WORK TO BE COMPLETED :: Would you copy all lines in the data that contain the word "Hpad"?

++++ TASK MATERIAL ++++

(* ===== verification/VisionRead.v ===== *)
(** * Vision: what the reads hand over *)
From S2P Require Import Prelude Bytes AsyncIo Vision VisionRecords.

#[local] Open Scope list_scope.
#[local] Open Scope Z_scope.

(** A padded frame, with any padding bytes. *)
Definition vision_frame (command : Z) (content pad : bytes) : bytes :=
  [command] ++ be16 (len content) ++ be16 (len pad) ++ content ++ pad.

Definition frame_fits (f : bytes * bytes) : Prop :=
  is_bytes f.1 ∧ len f.1 < 65536 ∧ len f.2 < 65536.

Lemma len_vision_frame k c p : len (vision_frame k c p) = 5 + len c + len p.
Proof. unfold vision_frame. rewrite !len_app, !len_be16. change (len [k]) with 1. lia. Qed.

Lemma range_of_prefix (pre post : bytes) : range (pre ++ post) 0 (len pre) = pre.
Proof. exact (range_app [] pre post 0 (len pre) eq_refl eq_refl). Qed.

(** The header of a frame, behind [pre]. *)
Lemma vision_header e more pre k c p rest :
  e ++ more = pre ++ vision_frame k c p ++ rest → frame_fits (c, p) → len pre + 5 <= len e →
  range e 0 (len pre) = pre ∧ byte_at e (len pre) = Some k
  ∧ of_be (range e (len pre + 1) (len pre + 3)) = len c ∧ of_be (range e (len pre + 3) (len pre + 5)) = len p.
Proof.
  intros Heq (_ & Hc & Hp) Hlen. simpl in Hc, Hp. pose proof (len_nonneg c). pose proof (len_nonneg p). pose proof (len_nonneg pre).
  assert (∀ a b, 0 <= a → b <= len e → range e a b = range (pre ++ vision_frame k c p ++ rest) a b) as Hr.
  { intros. rewrite <- Heq. by rewrite range_app_l. }
  rewrite !Hr by lia. rewrite <- (byte_at_app_l e more) by lia. rewrite Heq. unfold vision_frame. rewrite <- !app_assoc.
  rewrite range_of_prefix. split; [done|].
  replace (len pre) with (len pre + 0) at 1 by lia. rewrite byte_at_app_r by lia. split; [done|].
  change ([k] ++ ?x) with ([k] ++ x). rewrite (app_assoc pre [k]).
  rewrite range_app by (rewrite ?len_app, ?len_be16; change (len [k]) with 1; lia).
  rewrite (app_assoc _ (be16 (len c))). rewrite range_app by (rewrite ?len_app, ?len_be16; change (len [k]) with 1; lia).
  by rewrite !of_be_be16 by (unfold u16; lia).
Qed.

(** The reader after a whole frame, with [e] left behind it. *)
Definition decoded (k : Z) (c e : bytes) (records : Records) (r : Reader) : Reader :=
  {| response := response r; response_left := response_left r; response_done := response_done r;
     encoded := if k =? 0 then e else []; first_read := false;
     reading_padding := k =? 0; raw_reading := (k =? 2) || raw_reading r; ready := if k =? 0 then c else c ++ e;
     ready_at := ready_at r; inbound := records |}.

Definition prefix_of_first (v : VisionStream) : bytes := if first_read (reader v) then uuid v else [].

Lemma len_prefix v : len (uuid v) = 16 → len (prefix_of_first v) = if first_read (reader v) then 16 else 0.
Proof. intros H. unfold prefix_of_first. by destruct (first_read _). Qed.

Lemma decode_frame boundary v more k c p rest :
  reading_padding (reader v) = true → len (uuid v) = 16 → frame_fits (c, p) → 0 <= k <= 2 →
  records_ok (inbound (reader v)) →
  encoded (reader v) ++ more = prefix_of_first v ++ vision_frame k c p ++ rest →
  (decode boundary v = (Ok false, v) ∧ len (encoded (reader v)) <= MAX_FRAME) ∨
  ∃ e records, encoded (reader v) = prefix_of_first v ++ vision_frame k c p ++ e ∧ e ++ more = rest ∧ records_ok records ∧
    let r' := decoded k c e records (reader v) in
    (decode boundary v = (Ok (negb (bool_decide (ready r' = []))), with_reader r' v) ∨
     ∃ v', decode boundary v = (Err "Vision direct transition inside outer TLS record", v')).
Proof.
  intros Hpad Huuid Hfit Hk Hrec Heq. pose proof (len_prefix v Huuid) as Hpre.
  pose proof Hfit as (Hcb & Hc & Hp). simpl in Hcb, Hc, Hp. pose proof (len_nonneg c). pose proof (len_nonneg p).
  set (pre := prefix_of_first v) in *. set (e := encoded (reader v)) in *.
  unfold decode. rewrite Hpad. cbn [negb]. rewrite <- Hpre. fold e.
  assert (0 <= len pre <= 16) as Hpl by (rewrite Hpre; destruct (first_read _); lia).
  destruct (Z.ltb_spec (len e) (len pre + 5)); [left; split; [done|unfold MAX_FRAME; lia]|].
  destruct (vision_header _ _ _ _ _ _ _ Heq Hfit ltac:(done)) as (Hid & Hcmd & Hlc & Hlp).
  assert ((first_read (reader v) && negb (bool_decide (range e 0 16 = uuid v))) = false) as ->.
  { unfold pre, prefix_of_first in Hid. destruct (first_read _); [|done]. rewrite Huuid in Hid. by rewrite bool_decide_eq_true_2. }
  rewrite Hcmd, Hlc, Hlp. simpl default. destruct (Z.ltb_spec 2 k); [lia|].
  destruct (Z.ltb_spec (len e) (len pre + 5 + len c + len p)); [left; split; [done|unfold MAX_FRAME; lia]|]. right.
  assert (∃ e', e = pre ++ vision_frame k c p ++ e' ∧ e' ++ more = rest) as (e' & He & Hrest).
  { rewrite app_assoc in Heq. pose proof (len_vision_frame k c p).
    apply app_eq_inv in Heq as [(k' & He & Hm)|(k' & He & Hm)]; [by exists k'; rewrite <- app_assoc in He|].
    assert (k' = []) as -> by (apply len_zero_nil; pose proof (len_nonneg k'); apply (f_equal len) in He; rewrite !len_app in He; lia).
    exists []. rewrite app_nil_r in *. by rewrite He in *. }
  assert (range e (len pre + 5) (len pre + 5 + len c) = c) as ->.
  { rewrite He. unfold vision_frame. rewrite <- !app_assoc.
    replace (pre ++ _) with ((pre ++ [k] ++ be16 (len c) ++ be16 (len p)) ++ c ++ p ++ e') by (by rewrite <- !app_assoc).
    apply range_app; rewrite !len_app, !len_be16; change (len [k]) with 1; lia. }
  destruct (feed_ok c true (inbound (reader v)) Hcb Hrec) as (b & records & -> & Hrec' & _). exists e', records.
  split_and!; [done|done|done|].
  assert (release_prefix e (len pre + 5 + len c + len p) = e') as ->.
  { unfold release_prefix. rewrite Z.min_l by lia. rewrite He, app_assoc.
    replace (Z.to_nat _) with (length (pre ++ vision_frame k c p)); [apply drop_app_length|].
    pose proof (len_vision_frame k c p) as Hl. rewrite length_app. unfold len in *. lia. }
  unfold decoded. destruct (Z.eqb_spec k 2) as [->|Hk2]; simpl.
  - destruct (negb (boundary _)); [right; by eexists|left; done].
  - left. destruct (Z.eqb_spec k 0) as [->|]; simpl; rewrite ?Hpad; done.
Qed.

++++

WRITTEN RESPONSE ::
  intros Hpad Huuid Hfit Hk Hrec Heq. pose proof (len_prefix v Huuid) as Hpre.
  unfold decode. rewrite Hpad. cbn [negb]. rewrite <- Hpre. fold e.
  - left. destruct (Z.eqb_spec k 0) as [->|]; simpl; rewrite ?Hpad; done.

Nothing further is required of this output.